Dans un long entretien accordé au magazine culturel Transfuge , Daniel Mendelsohn (ci-contre) note ainsi : «Il est frappant de voir combien, parmi les homosexuels que je connais, le plaisir et la luxure sont une préoccupation intense, avec toujours la sensation de se sentir à part et comme faisant partie d'une "élite". La plupart des homosexuels - du moins jusqu'à très récemment - grandissent dans une culture d'hostilité permanente et blessante, dans une amertume qui fait qu'ils ne sentent pas à la hauteur et honteux. C'est un sentiment naturel pour beaucoup d'entre nous. Quand nous vieillissons et que nous devenons enfin libres, nous voulons nous "amuser" bien davantage, pour compenser les blessures du passé ».

« Il me fallait écrire sur moi-même »
C'est sûr, l'homosexuel Mendelsohn est en souffrance, oscillant entre superficialité des plaisirs - «Il est rare que je rencontre un type qui soit plus intéressant qu'un livre, et franchement, je préfèrerais lire un livre, la plupart du temps» - et quête de sens dans la filiation : «quand mon fils aîné est né, je me suis soudain senti comme étant le maillon d'une sorte de chaîne, relié au reste de l'humanité pour la première fois».
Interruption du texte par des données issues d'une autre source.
(* ===== verification/CancellationPolicy.v ===== *)
(** * Cancellation fees: src/car_rental_backend/src/bookings/cancellation-policy.service.ts

    Dates are milliseconds, amounts arrive as [Decimal]s and are computed with
    as JavaScript numbers.  Tier descriptions are display text and left out. *)
From S2P Require Import Prelude JsNumber Decimal Schema.
Open Scope Z_scope.
Open Scope Q_scope.

Record CancellationTier : Type := {
  ct_minHoursBeforePickup : Q;
  ct_feePercent : Q;
  ct_tier : string;
}.
(** [cm_tiers] is [None] when the configured value is not an array, and
    [cm_afterStartFeePercent] when it is not a number. *)
Record CancellationMatrixConfig : Type := {
  cm_tiers : option (list CancellationTier);
  cm_afterStartFeePercent : option Q;
  cm_afterStartTier : option string;
}.

Definition DEFAULT_TIERS : list CancellationTier :=
  [{| ct_minHoursBeforePickup := 24; ct_feePercent := 0; ct_tier := "FULL_REFUND_FREE_CANCELLATION" |};
   {| ct_minHoursBeforePickup := 6; ct_feePercent := 25; ct_tier := "MODERATE_CANCELLATION" |};
   {| ct_minHoursBeforePickup := 0; ct_feePercent := 50; ct_tier := "LATE_CANCELLATION" |}].
Definition DEFAULT_CANCELLATION_MATRIX : CancellationMatrixConfig :=
  {| cm_tiers := Some DEFAULT_TIERS; cm_afterStartFeePercent := Some 100;
     cm_afterStartTier := Some "NO_REFUND_AFTER_START" |}.

Record CalculateCancellationParams : Type := {
  cp_startDate : Z;
  cp_cancellationTime : Z;
  cp_amountPaid : Q;
  cp_depositAmount : option Q;
  cp_actorRole : Role;
  cp_isAdminOverride : bool;
  cp_isPendingConfirmation : bool;
  cp_cancellationMatrix : option CancellationMatrixConfig;
}.

(** The amounts [cancellationFee] and [refundAmount] are [Decimal]s of a
    number printed with two digits: the digits printed. *)
Record CancellationCalculationResult : Type := {
  cr_tier : string;
  cr_hoursRemaining : Q;
  cr_cancellationFeePercent : Q;
  cr_cancellationFee : Q;
  cr_refundAmountPercent : Q;
  cr_refundAmount : Q;
  cr_refundAmountInPaise : Z;
  cr_isEligibleForRefund : bool;
}.

(** [[...tiers].sort((a, b) => b.min - a.min)]: a stable sort. *)
Fixpoint insertTier (t : CancellationTier) (l : list CancellationTier) : list CancellationTier :=
  match l with
  | [] => [t]
  | u :: l' =>
    if js_le (ct_minHoursBeforePickup u) (ct_minHoursBeforePickup t) then t :: l
    else u :: insertTier t l'
  end.
Definition sortTiers (l : list CancellationTier) : list CancellationTier :=
  fold_right insertTier [] l.

Definition tierMatches (hoursRemaining : Q) (t : CancellationTier) : bool :=
  if Qeq_bool (ct_minHoursBeforePickup t) 24 then js_lt 24 hoursRemaining
  else js_le (ct_minHoursBeforePickup t) hoursRemaining.

(** Hours to pickup, to two decimals. *)
Definition hoursRemainingOf (startDate cancellationTime : Z) : Q :=
  js_toFixed_num 2 (js_div (inject_Z (startDate - cancellationTime)) 3600000).

Definition afterStart (m : CancellationMatrixConfig) : string * Q * Q :=
  let feePercent := default 100 (cm_afterStartFeePercent m) in
  (str_or (cm_afterStartTier m) "NO_REFUND_AFTER_START", feePercent,
   js_max 0 (js_sub 100 feePercent)).

(** The tier, the fee and the refund percentage of a cancellation. *)
Definition selectTier (p : CalculateCancellationParams) (hoursRemaining : Q) : string * Q * Q :=
  let m := default DEFAULT_CANCELLATION_MATRIX (cp_cancellationMatrix p) in
  if cp_isPendingConfirmation p then ("PENDING_CONFIRMATION_FULL_REFUND", 0, 100)
  else if bool_decide (cp_actorRole p = ROLE_VENDOR) then ("VENDOR_CANCELLED", 0, 100)
  else if bool_decide (cp_actorRole p = ROLE_ADMIN) && cp_isAdminOverride p then
    ("ADMIN_OVERRIDE_FULL_REFUND", 0, 100)
  else if js_lt hoursRemaining 0 then afterStart m
  else
    let tiers := match cm_tiers m with Some l => sortTiers l | None => DEFAULT_TIERS end in
    match List.find (tierMatches hoursRemaining) tiers with
    | Some t => (ct_tier t, ct_feePercent t, js_max 0 (js_sub 100 (ct_feePercent t)))
    | None => afterStart m
    end.

Definition calculateCancellation (p : CalculateCancellationParams)
    : CancellationCalculationResult :=
  let paidNumber := rnd (cp_amountPaid p) in
  let depositNumber := rnd (default 0 (cp_depositAmount p)) in
  let fareNumber := js_max 0 (js_sub paidNumber depositNumber) in
  let hoursRemaining := hoursRemainingOf (cp_startDate p) (cp_cancellationTime p) in
  let '(tier, feePercent, refundPercent) := selectTier p hoursRemaining in
  let feeDigits := js_toFixed 2 (js_div (js_mul fareNumber feePercent) 100) in
  let feeAmountNumber := js_toFixed_num 2 (js_div (js_mul fareNumber feePercent) 100) in
  let refundDigits := js_toFixed 2 (js_sub paidNumber feeAmountNumber) in
  let refundAmountNumber := js_toFixed_num 2 (js_sub paidNumber feeAmountNumber) in
  {| cr_tier := tier; cr_hoursRemaining := hoursRemaining;
     cr_cancellationFeePercent := feePercent;
     cr_cancellationFee := inject_Z feeDigits / 100;
     cr_refundAmountPercent := refundPercent;
     cr_refundAmount := inject_Z refundDigits / 100;
     cr_refundAmountInPaise := js_round (js_mul refundAmountNumber 100);
     cr_isEligibleForRefund := js_lt 0 refundAmountNumber |}.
Mais l'homme tient à préciser qu'il n'écrit pas «pour mettre de l'ordre» dans son histoire : «Pour cela, j'ai mon psychothérapeute». En tout cas pour lui, l'écriture autobiographique est apparue comme une nécessité : «Quand j'ai commencé ce roman, au milieu des années 90, beaucoup de livres étaient écrits à propos de la culture homosexuelle, de l'identité homosexuelle, en théorisant sur le fait que cette culture et cette identité étaient des abstractions politiques - «assimilationnistes», «queers»... Mais, à mon avis, pour parler de l'expérience homosexuelle, il me fallait écrire sur moi-même, sur une personne donnée vivant dans un lieu donné à un moment donné ».
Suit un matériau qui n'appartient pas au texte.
(* ===== verification/Outbox.v ===== *)
(** * The booking outbox: src/car_rental_backend/src/bookings/

    Dispatch of an event ([BookingOutboxService], booking-outbox.service.ts)
    and the polling worker ([OutboxWorkerService], outbox-worker.service.ts).
    The store is the [BookingOutboxEvent] table in creation order and the log
    of what was handed to the realtime stream and to the notification
    orchestrator; whether a hand-over to the orchestrator throws is an
    argument, as are the clock and the vendor lookup. *)
From S2P Require Import Prelude Schema.
Open Scope Z_scope.

Inductive OutboxStatus : Type :=
  | OB_PENDING | OB_PROCESSING | OB_PUBLISHED | OB_FAILED | OB_DEAD_LETTER.
#[export] Instance OutboxStatus_eq_dec : EqDecision OutboxStatus.
Proof. solve_decision. Defined.

Record BookingOutboxEvent : Type := {
  oe_id : string;
  oe_bookingId : string;
  oe_eventType : string;
  oe_tenantId : string;
  oe_actorId : string;
  oe_previousStatus : BookingStatus;
  oe_newStatus : BookingStatus;
  oe_correlationId : string;
  oe_customerId : string;          (* payload.customerId *)
  oe_refundAmount : option Q;      (* payload.refundAmount *)
  oe_status : OutboxStatus;
  oe_retryCount : Z;
  oe_maxRetries : Z;
  oe_updatedAt : Z;
}.

Inductive Channel : Type := SSE | ORCHESTRATOR.
#[export] Instance Channel_eq_dec : EqDecision Channel.
Proof. solve_decision. Defined.
Record Delivery : Type := {
  dl_channel : Channel;
  dl_eventId : string;
  dl_recipientId : string;
  dl_eventType : string;
  dl_title : string;
}.

Record OutboxState : Type := {
  os_events : list BookingOutboxEvent;
  os_sent : list Delivery;
}.

(** The injected collaborators and the clock of one run. *)
Record OutboxEnv : Type := {
  ox_now : Z;
  ox_hasRealtime : bool;
  ox_hasOrchestrator : bool;
  ox_vendorUser : string -> option string;
  ox_publishOk : string -> bool;     (* by recipient *)
}.

Definition set_status (id : string) (st : OutboxStatus) (retry : Z -> Z) (now : Z)
    (s : OutboxState) : OutboxState :=
  {| os_events := map (fun e => if String.eqb (oe_id e) id then
       {| oe_id := oe_id e; oe_bookingId := oe_bookingId e; oe_eventType := oe_eventType e;
          oe_tenantId := oe_tenantId e; oe_actorId := oe_actorId e;
          oe_previousStatus := oe_previousStatus e; oe_newStatus := oe_newStatus e;
          oe_correlationId := oe_correlationId e; oe_customerId := oe_customerId e;
          oe_refundAmount := oe_refundAmount e; oe_status := st;
          oe_retryCount := retry (oe_retryCount e); oe_maxRetries := oe_maxRetries e;
          oe_updatedAt := now |} else e) (os_events s);
     os_sent := os_sent s |}.
Definition send (d : Delivery) (s : OutboxState) : OutboxState :=
  {| os_events := os_events s; os_sent := os_sent s ++ [d] |}.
«Le monde des statues sans tête»
Ce qui n'empêche pas l'écrivain de décrire «avec finesse les mœurs homosexuelles de New York», savoure notre collaborateur Baptiste Liger dans Lire , rappelant également que « cet aristotélicien revendiqué intègre dans l'autobiographie toute sa connaissance de l'Antiquité. Il en tire une réflexion tout en finesse sur la beauté, l'altérité, le temps, le désir, l'éducation ou la famille. Et cette érudition est mise en lumière par de longues phrases, belles et sinueuses, où l'on passe d'Ovide aux «tchats» sur Internet, d'Euripide aux backrooms».
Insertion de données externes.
(** [bookingOutboxEvent.create]: [correlationId] is unique, and so is the id. *)
Definition createOutboxEvent (env : TransitionEnv) (bookingId : string) (booking : Booking)
    (actorId : string) (previousStatus targetStatus : BookingStatus)
    (calc : option CancellationCalculationResult) : LM unit :=
  s ← get;
  require (negb (existsb (fun e => String.eqb (oe_correlationId e) (correlationIdOf env bookingId targetStatus) ||
                                   String.eqb (oe_id e) (te_eventId env))
                   (os_events (ls_outbox s)))) PrismaP2002 ;;
  modify (set_outbox
    {| os_events := os_events (ls_outbox s) ++
         [{| oe_id := te_eventId env; oe_bookingId := bookingId;
             oe_eventType := resolveEventType targetStatus; oe_tenantId := b_vendorId booking;
             oe_actorId := actorId; oe_previousStatus := previousStatus; oe_newStatus := targetStatus;
             oe_correlationId := correlationIdOf env bookingId targetStatus;
             oe_customerId := b_customerId booking;
             oe_refundAmount := option_map cr_refundAmount calc; oe_status := OB_PENDING;
             oe_retryCount := 0; oe_maxRetries := 3; oe_updatedAt := te_now env |}];
       os_sent := os_sent (ls_outbox s) |}).

Definition transitionTransaction (env : TransitionEnv) (bookingId : string) (booking : Booking)
    (car : option Car) (payment : option Payment) (actorId : string)
    (targetStatus : BookingStatus) (reason : option string)
    (calc : option CancellationCalculationResult) : LM unit :=
  updateBooking env bookingId (b_status booking) targetStatus actorId reason calc ;;
  when (match calc with Some c => (0 <? cr_refundAmountInPaise c)%Z | None => false end)
    (refundIntent env bookingId booking payment actorId
       (match calc with Some c => cr_refundAmountInPaise c | None => 0%Z end)) ;;
  when (bool_decide (targetStatus = BS_CONFIRMED))
    (vehicleAudit bookingId booking actorId "BOOKING_RESERVED" (statusOf car) (statusOf car)) ;;
  when (bool_decide (targetStatus = BS_ONGOING))
    (vehicleAudit bookingId booking actorId "RENTAL_STARTED" (statusOf car) (statusOf car)) ;;
  when (bool_decide (targetStatus = BS_COMPLETED)) (settleVehicle env bookingId booking car actorId) ;;
  when (bool_decide (targetStatus = BS_CANCELLED) || bool_decide (targetStatus = BS_EXPIRED))
    (vehicleAudit bookingId booking actorId
       (if bool_decide (targetStatus = BS_CANCELLED) then "BOOKING_CANCELLED" else "BOOKING_EXPIRED")
       (statusOf car) (statusOf car)) ;;
  syncFulfillment bookingId booking car targetStatus ;;
  when (bool_decide (targetStatus = BS_CONFIRMED) && te_hasCommission env)
    (storeCommission bookingId booking car) ;;
  createOutboxEvent env bookingId booking actorId (b_status booking) targetStatus calc.

(** ** After the commit *)

(** [paymentRefund.updateMany({ where: { bookingId, status: PENDING } })]: the
    statement fails as a whole when it would give one gateway id to two rows. *)
Definition isPendingRefund (bookingId : string) (r : PaymentRefund) : bool :=
  String.eqb (pr_bookingId r) bookingId && bool_decide (pr_status r = RS_PENDING).
Definition gatewayIdClash (bookingId : string) (gid : option string) (l : list PaymentRefund) : bool :=
  match gid with
  | Some g =>
    existsb (fun r => negb (isPendingRefund bookingId r) && bool_decide (pr_gatewayRefundId r = Some g)) l ||
    (1 <? length (filter (fun r => isPendingRefund bookingId r) l))%nat
  | None => false
  end.
Definition updatePendingRefunds (bookingId : string) (st : RefundStatus) (gid : option string)
    (processed : option Q) : M MoneyStore unit :=
  s ← get;
  require (negb (existsb (isPendingRefund bookingId) (ms_refunds s) &&
                 gatewayIdClash bookingId gid (ms_refunds s))) PrismaP2002 ;;
  modify (set_refunds (map (fun r => if isPendingRefund bookingId r then
    {| pr_paymentId := pr_paymentId r; pr_bookingId := pr_bookingId r;
       pr_gatewayRefundId := match gid with Some g => Some g | None => pr_gatewayRefundId r end;
       pr_idempotencyKey := pr_idempotencyKey r; pr_requestedAmount := pr_requestedAmount r;
       pr_processedAmount := match processed with Some q => Some (store q) | None => pr_processedAmount r end;
       pr_requestedByUserId := pr_requestedByUserId r; pr_status := st |} else r) (ms_refunds s))).

(** Step 7.1: the gateway refund and what becomes of the intent. *)
Definition dispatchRefund (env : TransitionEnv) (bookingId : string) (customerId : string) (paise : Z)
    : M MoneyStore unit :=
  try_catch
    (refundRes ← refund (te_refund env) (Some customerId) bookingId paise None None;
     updatePendingRefunds bookingId RS_PROCESSED (truthy (rr_refundId refundRes))
       (Some (rr_refundAmount refundRes)))
    (fun _ => updatePendingRefunds bookingId RS_RETRYABLE None None).

Definition afterCommit (env : TransitionEnv) (bookingId : string) (booking : Booking)
    (actorId : string) (actorRole : ActorRole) (targetStatus : BookingStatus)
    (calc : option CancellationCalculationResult) : LM unit :=
  when (bool_decide (actorRole = RoleOf ROLE_ADMIN))
    (modify (fun s => set_audit (ls_audit s ++
       [{| al_userId := actorId; al_action := "BOOKING_LIFECYCLE_" +:+ status_upper targetStatus;
           al_entityId := bookingId |}]) s)) ;;
  when (match calc with Some c => (0 <? cr_refundAmountInPaise c)%Z | None => false end)
    (zoom ls_money set_money (dispatchRefund env bookingId (b_customerId booking)
       (match calc with Some c => cr_refundAmountInPaise c | None => 0%Z end))).

(** ** [executeTransition] *)
Definition lastEvent (bookingId : string) (st : BookingStatus) (events : list BookingOutboxEvent)
    : option BookingOutboxEvent :=
  List.find (fun e => String.eqb (oe_bookingId e) bookingId && bool_decide (oe_newStatus e = st))
    (reverse events).

(** The body of the [try]. *)
Definition transitionBody (env : TransitionEnv) (ctx : BookingTransitionContext) : LM TransitionResult :=
  let bookingId := tc_bookingId ctx in
  let targetStatus := tc_targetStatus ctx in
  s ← get;
  booking ← from_option_or (ls_bookings s !! bookingId) NotFoundException;
  if bool_decide (b_status booking = targetStatus) then
    mret {| tr_outboxEventId :=
              match lastEvent bookingId targetStatus (os_events (ls_outbox s)) with
              | Some e => str_or (Some (oe_id e)) "idempotent_existing"
              | None => "idempotent_existing"
              end;
            tr_previousStatus := b_status booking; tr_newStatus := targetStatus |}
  else
    let car := fl_cars (ls_fleet s) !! b_carId booking in
    let payment := ms_payments (ls_money s) !! bookingId in
    validateAuthorization (rd_vendorUser (ls_ref s) !! b_vendorId booking) booking (tc_actorId ctx)
      (tc_actorRole ctx) targetStatus ;;
    validateStateTransition (b_status booking) targetStatus ;;
    validateBusinessPreconditions env bookingId booking car payment targetStatus (tc_actorRole ctx)
      (tc_reason ctx) (tc_handoverOtp ctx) ;;
    let calc := cancellationCalc env booking payment targetStatus (tc_actorRole ctx) (tc_reason ctx) in
    transaction (transitionTransaction env bookingId booking car payment (tc_actorId ctx) targetStatus
                   (tc_reason ctx) calc) ;;
    afterCommit env bookingId booking (tc_actorId ctx) (tc_actorRole ctx) targetStatus calc ;;
    mret {| tr_outboxEventId := te_eventId env; tr_previousStatus := b_status booking;
            tr_newStatus := targetStatus |}.

Definition LOCK_TTL_MS : Z := 20000.

Definition executeTransition (env : TransitionEnv) (ctx : BookingTransitionContext) : LM TransitionResult :=
  lockToken ← zoom ls_locks set_locks
    (acquireCancellationLock (te_lockUp env) (te_now env) (tc_bookingId ctx) (te_token env) LOCK_TTL_MS);
  try_finally
    (try_catch (transitionBody env ctx)
       (fun e => if bool_decide (e = PrismaP2025) then throw ConflictException else throw e))
    (zoom ls_locks set_locks
       (r ← releaseCancellationLock (te_releaseUp env) (te_later env) (tc_bookingId ctx) lockToken; mret tt)).

(** ** The public operations *)
Definition transition (env : TransitionEnv) (bookingId actorId : string) (actorRole : ActorRole)
    (target : BookingStatus) (reason otp : option string) : LM TransitionResult :=
  executeTransition env {| tc_bookingId := bookingId; tc_actorId := actorId; tc_actorRole := actorRole;
                           tc_targetStatus := target; tc_reason := reason; tc_handoverOtp := otp |}.

Definition confirmBooking env bookingId actorId actorRole reason :=
  transition env bookingId actorId actorRole BS_CONFIRMED reason None.
Definition rejectBooking env bookingId actorId actorRole (reason : string) : LM TransitionResult :=
  require (negb (String.length (trim reason) =? 0)%nat) BadRequestException ;;
  transition env bookingId actorId actorRole BS_CANCELLED (Some ("Vendor Rejected: " +:+ reason)) None.
Definition cancelBooking env bookingId actorId actorRole (reason : string) : LM TransitionResult :=
  require (negb (String.length (trim reason) =? 0)%nat) BadRequestException ;;
  transition env bookingId actorId actorRole BS_CANCELLED (Some reason) None.
Definition markReadyForHandover env bookingId actorId actorRole :=
  transition env bookingId actorId actorRole BS_HANDOVER_READY None None.
Definition startRental env bookingId actorId actorRole handoverOtp adminReason :=
  transition env bookingId actorId actorRole BS_ONGOING adminReason handoverOtp.
Definition initiateReturn env bookingId actorId actorRole :=
  transition env bookingId actorId actorRole BS_RETURN_PENDING None None.
Definition completeBooking env bookingId actorId actorRole handoverOtp adminReason :=
  transition env bookingId actorId actorRole BS_COMPLETED adminReason handoverOtp.
Definition expireBooking env bookingId systemReason :=
  transition env bookingId "SYSTEM" SYSTEM BS_EXPIRED (Some systemReason) None.
End lifecycle.

(** ** What a booking occupies *)
Record Slot : Type := {
  sl_status : BookingStatus;
  sl_carId : string;
  sl_start : Z;
  sl_end : Z;
}.
Definition slot (b : Booking) : Slot :=
  {| sl_status := b_status b; sl_carId := b_carId b; sl_start := b_startDate b; sl_end := b_endDate b |}.
Definition with_status (st : BookingStatus) (x : Slot) : Slot :=
  {| sl_status := st; sl_carId := sl_carId x; sl_start := sl_start x; sl_end := sl_end x |}.
Definition slots {R} (s : LifecycleStore R) : gmap string Slot := slot <$> ls_bookings s.

Lemma lookup_slots {R} (s : LifecycleStore R) id : slots s !! id = slot <$> (ls_bookings s !! id).
Proof. apply lookup_fmap. Qed.

(** ** Frames: what each step leaves alone *)
Section frames.
Context {R : Type} {redis : Redis R} {col : NumericColumn} {dec : DecimalArith} {bcrypt : Bcrypt}.
Implicit Types s : LifecycleStore R.

(** Everything but the handover codes and the locks. *)
Record unchanged s0 s : Prop := {
  un_bookings : ls_bookings s = ls_bookings s0;
  un_fleet : ls_fleet s = ls_fleet s0;
  un_money : ls_money s = ls_money s0;
  un_outbox : ls_outbox s = ls_outbox s0;
  un_audit : ls_audit s = ls_audit s0;
  un_ref : ls_ref s = ls_ref s0;
}.
Lemma unchanged_refl s : unchanged s s.
Proof. done. Qed.

Lemma preserves_zoom_otps {A} s0 (m : M OtpTable A) :
  preserves (unchanged s0) (zoom ls_otps set_otps m).
Proof. apply preserves_zoom. by intros t s [? ? ? ? ? ?]. Qed.

Lemma preserves_get_const {A} (P : LifecycleStore R -> Prop) (k : LifecycleStore R -> M (LifecycleStore R) A) :
  (forall s0, preserves P (k s0)) -> preserves P (s ← get; k s).
Proof. intros Hk. apply preserves_get. intros s r s' Hs H. by eapply Hk. Qed.

Lemma preserves_checkOtp s0 now b ty adm code reason :
  preserves (unchanged s0) (checkHandoverOtp now b ty adm code reason).
Proof.
  unfold checkHandoverOtp. destruct (negb adm); [destruct (truthy code)|];
    auto using preserves_zoom_otps with preserves.
Qed.
Hint Resolve preserves_checkOtp preserves_get_const : preserves.

Lemma preserves_preconditions s0 env id b car pay st role reason code :
  preserves (unchanged s0) (validateBusinessPreconditions env id b car pay st role reason code).
Proof.
  unfold validateBusinessPreconditions, confirmPreconditions, handoverReadyPreconditions,
    ongoingPreconditions, completedPreconditions.
  auto 20 with preserves.
Qed.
D'ailleurs Mendelsohn rappelle dans son interview : «Je suis particulièrement fasciné par les statues qui ont perdu leur tête, ou leurs yeux, ou une partie de leur visage qui normalement leur donne une [removed]...) Dans mon livre, je me suis particulièrement centré sur cette idée dans un passage où j'insiste sur l'importance considérable accordée à un certain type de corps (à une certaine "période", dans les années 80 et 90, dans la culture homosexuelle américaine du moins) et combien le corps (qui était censé suivre un certain "type") était beaucoup plus important que le visage (qui est précisément ce qui confère une individualité). Alors que j'écrivais mon livre, mon expérience de la culture homosexuelle mettant l'accent sur l'érotisme du corps lui-même m'a renvoyé au monde de mes Grecs, le monde des statues sans tête».